Assessing Arvind Panagariya’s “Big Shot in the Arm” Claim for an India–US Trade Deal

India and the United States are negotiating a comprehensive trade agreement that economists predict could reshape India’s growth trajectory. Arvind Panagariya, Chairman of the 16th Finance Commission, has described the deal as a “big shot in the arm” for India—one that would catalyze domestic liberalization, enhance market access, and significantly bolster foreign investment. As the two sides aim to conclude talks by early August under US President Donald Trump’s tariff deadline, it’s crucial to dissect whether Panagariya’s optimism is firmly rooted in economic fundamentals or risks overstating the agreement’s immediate impact.


India’s goods trade with the US in 2024 stood at USD 129.2 billion, comprising USD 41.8 billion in exports and USD 87.4 billion in imports, resulting in a trade deficit of USD 45.7 billion. Under the “Mission 500” initiative, Prime Minister Narendra Modi and President Trump have set an ambitious target of lifting bilateral trade to USD 500 billion by 2030. Such figures highlight both the depth of existing commercial ties and the scope for expansion. If the trade pact succeeds in systematically lowering Indian tariffs on key exports and dismantling US barriers on Indian goods and services, bilateral commerce could indeed accelerate beyond current growth trends.


Central to Panagariya’s argument is that any deal will compel India to liberalize its own trade regime. He points out that “when the agreement has to be signed with the United States, India will also be lowering its tariffs,” which in turn stimulates competitive pressures on domestic industries to innovate and upgrade productivity.
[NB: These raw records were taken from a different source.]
Lemma store_loop_wp (batch : list Envelope) trial last (all_duplicates : bool) (s : S) :
  storage_ok s → chain_inv pins root (view s) → batch_pinned batch →
  (∀ l, trial = Some l →
    last = Some (ledger_head l) ∧ is_Some (versions (view s) !! ledger_head l)) →
  wp (store_loop trial last all_duplicates batch) s
    (λ b s', storage_ok s' ∧ chain_inv pins root (view s') ∧
      stored_from (view s) batch (view s') ∧
      (b = true ↔ (is_Some last ∨ batch ≠ []) ∧ all_duplicates = true ∧
        Forall (is_logged (view s)) batch))
    (run_failed s last batch).
Proof using Hid Hhash.
  revert trial last all_duplicates s.
  induction batch as [|env batch IH]; intros trial last all_duplicates s Hs Hinv Hpins Htrial; simpl.
  { apply wp_ret. split_and!; [done|done|apply stored_from_refl|].
    rewrite andb_true_iff, bool_decide_eq_true. split; [naive_solver|].
    intros ([?|?] & ? & _); done. }
  assert (∀ e, refusal (view s) last env = Some e → run_failed s last (env :: batch) e s) as Hhere
    by (intros e Hr; by apply run_failed_here, one_refused).
  unfold refusal, prev_of in Hhere.
  destruct (Msg_prev_digest (payload env)) as [prev|] eqn:Hprev; [|apply wp_err; by apply Hhere].
  destruct (run_gap last prev) as [expected|] eqn:Hgap; [apply wp_err; by apply Hhere|].
  apply wp_bind, wp_ask. destruct (Envelope_digest env) as [digest|err] eqn:Hd; simpl; [|by apply Hhere].
  assert (pins digest = Some (payload env)) as Hpin by (by apply Hpins; [left|]).
  apply wp_bind. eapply read_wp; [by apply envelope_spec| |intros x; by apply run_failed_here, one_unserved]. intros logged ->.
  apply wp_bind. eapply wp_mono; [apply (store_one_wp trial last prev digest env s); try done|..].
  - intros l Hl. destruct (Htrial l Hl) as [-> Hheld]. unfold run_gap in Hgap. simpl in Hgap.
    destruct (decide (ledger_head l ≠ prev)) as [|Hne]; [done|]. apply dec_stable in Hne as <-. done.
  - intros trial' s1 (Hs1 & Hinv1 & Hfrom1 & Hlog1 & Htrial1).
    eapply wp_mono; [apply IH; try done|..].
    + intros e d Hin. by apply Hpins; right.
    + intros l Hl. destruct (Htrial1 l Hl) as [-> Hheld]. done.
    + intros b s2 (Hs2 & Hinv2 & Hfrom2 & Hb). split_and!; [done|done|..].
      { by apply (stored_from_trans _ [env] (view s1) batch). }
      rewrite Hb, andb_true_iff, bool_decide_eq_true, Forall_cons. split.
      * intros (_ & [Hall Hlogged] & Hrest).
        assert (log (view s1) = log (view s)) as Hlog by (by apply Hlog1, bool_decide_eq_true).
        split_and!; [by right|done|by exists digest|].
        unfold is_logged in *. by rewrite <-Hlog.
      * intros (_ & Hall & (d & Hd' & Hlogged) & Hrest).
        assert (d = digest) as -> by congruence.
        split_and!; [left; by eexists|done|done|].
        assert (log (view s1) = log (view s)) as Hlog by (by apply Hlog1, bool_decide_eq_true).
        unfold is_logged in *. by rewrite Hlog.
    + intros e s2 (Hs2 & Hinv2 & prefix & rest & -> & Hfrom2 & Hrest).
      split; [done|]. split; [done|]. exists (env :: prefix), rest. split_and!; [done| |].
      { by apply (stored_from_trans _ [env] (view s1) prefix). }
      unfold stopped, run_last in *. cbn [foldl]. by rewrite Hd.
  - intros e s1 Hfail. by apply run_failed_here.
Qed.
End store.
(** ** The insert *)

Lemma insert_batch_wp `{Externals} {S E : Type} `{StorageSpec S E}
    (pins : EnvelopeDigest → option Msg) (rank : EnvelopeDigest → nat)
    (Hid : ∀ k, is_Some (Key_id k)) (Hhash : HashOk pins rank)
    (fuel : nat) (batch : list Envelope) (self : Chain) (s : S) :
  chain_ok pins self s → batch_pinned pins batch →
  size (log (view s)) + length batch + 1 < fuel →
  wp (insert_batch fuel batch) (self, s)
    (λ ins cs, chain_ok pins cs.1 cs.2 ∧ chain_root cs.1 = chain_root self ∧
      stored_from (view s) batch (view cs.2) ∧
      is_Some (versions (view cs.2) !! chain_head cs.1) ∧
      tip (log (view cs.2)) (chain_root self) (chain_head cs.1) ∧
      insert_reads self cs.1 (view s) (view cs.2) batch ins)
    (λ e cs, chain_ok pins cs.1 cs.2 ∧ chain_root cs.1 = chain_root self ∧
      insert_fails self s batch e cs.1 cs.2).
Proof.
  intros Hok Hpins Hfuel. unfold insert_batch.
  apply wp_bind, wp_on_snd, wp_catch.
  assert (∀ r s1, store_outcome pins self s batch r s1 →
    wp (walk_and_report fuel r) (self, s1) (λ ins cs, chain_ok pins cs.1 cs.2 ∧
        chain_root cs.1 = chain_root self ∧
        stored_from (view s) batch (view cs.2) ∧
        is_Some (versions (view cs.2) !! chain_head cs.1) ∧
        tip (log (view cs.2)) (chain_root self) (chain_head cs.1) ∧
        insert_reads self cs.1 (view s) (view cs.2) batch ins)
      (λ e cs, chain_ok pins cs.1 cs.2 ∧ chain_root cs.1 = chain_root self ∧
        insert_fails self s batch e cs.1 cs.2)) as Hrest;
    [|eapply wp_mono; [by apply (store_batch_outcome pins rank Hid Hhash self s batch)|..];
      intros r s1 Hout; by apply Hrest].
  intros r s1 (Hs1 & Hinv1 & prefix & rest & Hbatch & Hfrom & Hr).
  pose proof (stored_from_size _ _ _ Hfrom) as Hsize.
  assert (length prefix ≤ length batch) as Hlen by (rewrite Hbatch, length_app; lia).
  assert (is_Some (versions (view s1) !! chain_root self)) as Hroot1
    by (by eapply extends_held; [apply (sf_versions _ _ _ Hfrom)|apply (co_root _ _ _ Hok)]).
  apply wp_bind, wp_get_fst, wp_bind, wp_on_snd.
  eapply wp_mono; [apply (canonicalize_wp pins rank Hid Hhash); try done; lia|..].
  - intros ledger s2 (Hs2 & Hinv2 & Hlog2 & Hext2 & Hheld2 & Htip).
    assert (stored_from (view s) prefix (view s2)) as Hfrom2.
    { rewrite <-(app_nil_r prefix). eapply stored_from_trans; [done|]. by apply stored_from_extends. }
    assert (chain_ok pins (MkChain (chain_root self) ledger) s2) as Hok2
      by (split; [done|done|by eapply extends_held]).
    apply wp_bind, wp_put_fst, wp_bind, wp_lift. rewrite <-Hlog2 in Htip.
    destruct r as [b|e]; [|split; [done|]; split; [done|]; split; [apply Hfrom2|]; exists prefix, rest, s1; split; [done|]; split; [done|left]; by split_and!].
    destruct Hr as [-> Hb]. rewrite app_nil_r in Hbatch. subst prefix.
    eapply wp_mono; [apply (report_wp pins rank Hhash fuel self s s2 batch ledger b Hok2); [rewrite Hlog2; lia|done]|..].
    + by intros ins cs [-> Hreads].
    + intros e cs [-> [x ->]]. split; [done|]. split; [done|]. split; [apply Hfrom2|]. exists batch, [], s1. rewrite app_nil_r.
      split; [done|]. split; [done|left]. split; [split; [done|by right]|done].
  - intros e s2 (Hs2 & Hinv2 & Hext2 & Hfails). split; [|split; [done|split]].
    + split; [done|done|by eapply extends_held].
    + eapply extends_trans; [apply Hfrom|done].
    + exists prefix, rest, s1. split; [done|]. split; [done|right]. split; [done|]. split; [done|].
      destruct r as [b|e0]; [left; by destruct Hr|right; by exists e0].
Qed.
Beyond tariff cuts, India may agree to streamline customs procedures, reduce non-tariff barriers in pharmaceuticals and information technology, and improve regulatory transparency—all measures that enhance overall economic efficiency. In theory, these reforms can spark a virtuous cycle: lower costs attract foreign direct investment (FDI), FDI funds technology transfer, and technology transfer boosts export competitiveness.


Panagariya further argues that securing open access to the two largest markets—the US and the EU—would make India “a very attractive location because effectively the friction that is there on the border will melt away, and that is going to be an absolute game changer”. Multinational companies often seek stable, predictable market access when choosing investment destinations. A US agreement, followed by an EU pact, could reposition India as a low-friction manufacturing hub, encouraging firms to diversify supply chains away from China. Heightened integration with Western markets also offers Indian exporters greater pricing power, improved quality standards, and stronger compliance ecosystems.


Yet the claim’s potency hinges on parallel domestic reforms that tackle India’s deeper structural constraints. Even if tariffs fall, foreign investors will weigh the ease of land acquisition, labor regulations, power reliability, and logistical connectivity. India’s manufacturing sector has long been bottlenecked by rigid labor laws and fragmented infrastructure. The pressing challenge is not only to sign trade pacts but to implement complementary measures—such as rationalizing labor codes, upgrading ports and highways, and digitizing customs—that translate market access into actual production growth.


Moreover, India’s negotiating bandwidth is limited by sensitive sectors. Agriculture, dairy, and certain service categories remain fiercely protected. US negotiators may press for greater market openness in these areas, forcing India to reconcile rural livelihoods with export ambitions. Data localization, intellectual-property protections, and visa regimes for professionals are additional thorny issues that could dilute initial liberalization gains. The final agreement may fall short of the textbook “gold-plated” FTA, instead resembling a series of phased tariff reductions and selective sectoral commitments.


Geopolitical dynamics add another layer of complexity. The US pursuit of decoupling from China offers India a unique window of opportunity, but Washington’s own trade uncertainty—reflected in tit-for-tat tariffs on allies—could blunt investor confidence. Trump’s aggressive timeline (an August 1 deadline) raises the specter of a rushed deal with unresolved technicalities. Panagariya himself acknowledges that “we’re very close to a deal with India, where they open it up,” yet history cautions that such projections often slip as detailed drafting and legislative approvals intervene.


In sum, Panagariya’s characterization of the India–US trade agreement as a “big shot in the arm” is grounded in salient economic data and the realistic prospect of mutual market opening. However, the ultimate payoff will depend on how comprehensively India aligns domestic reforms with external commitments, and how credibly both sides resolve contentious issues. If implemented earnestly—and followed by EU negotiations—the deal could indeed usher in a new era of liberalization and investment. But without structural overhauls and political resolve, the pact risks being a headline-grabbing milestone rather than a transformative catalyst.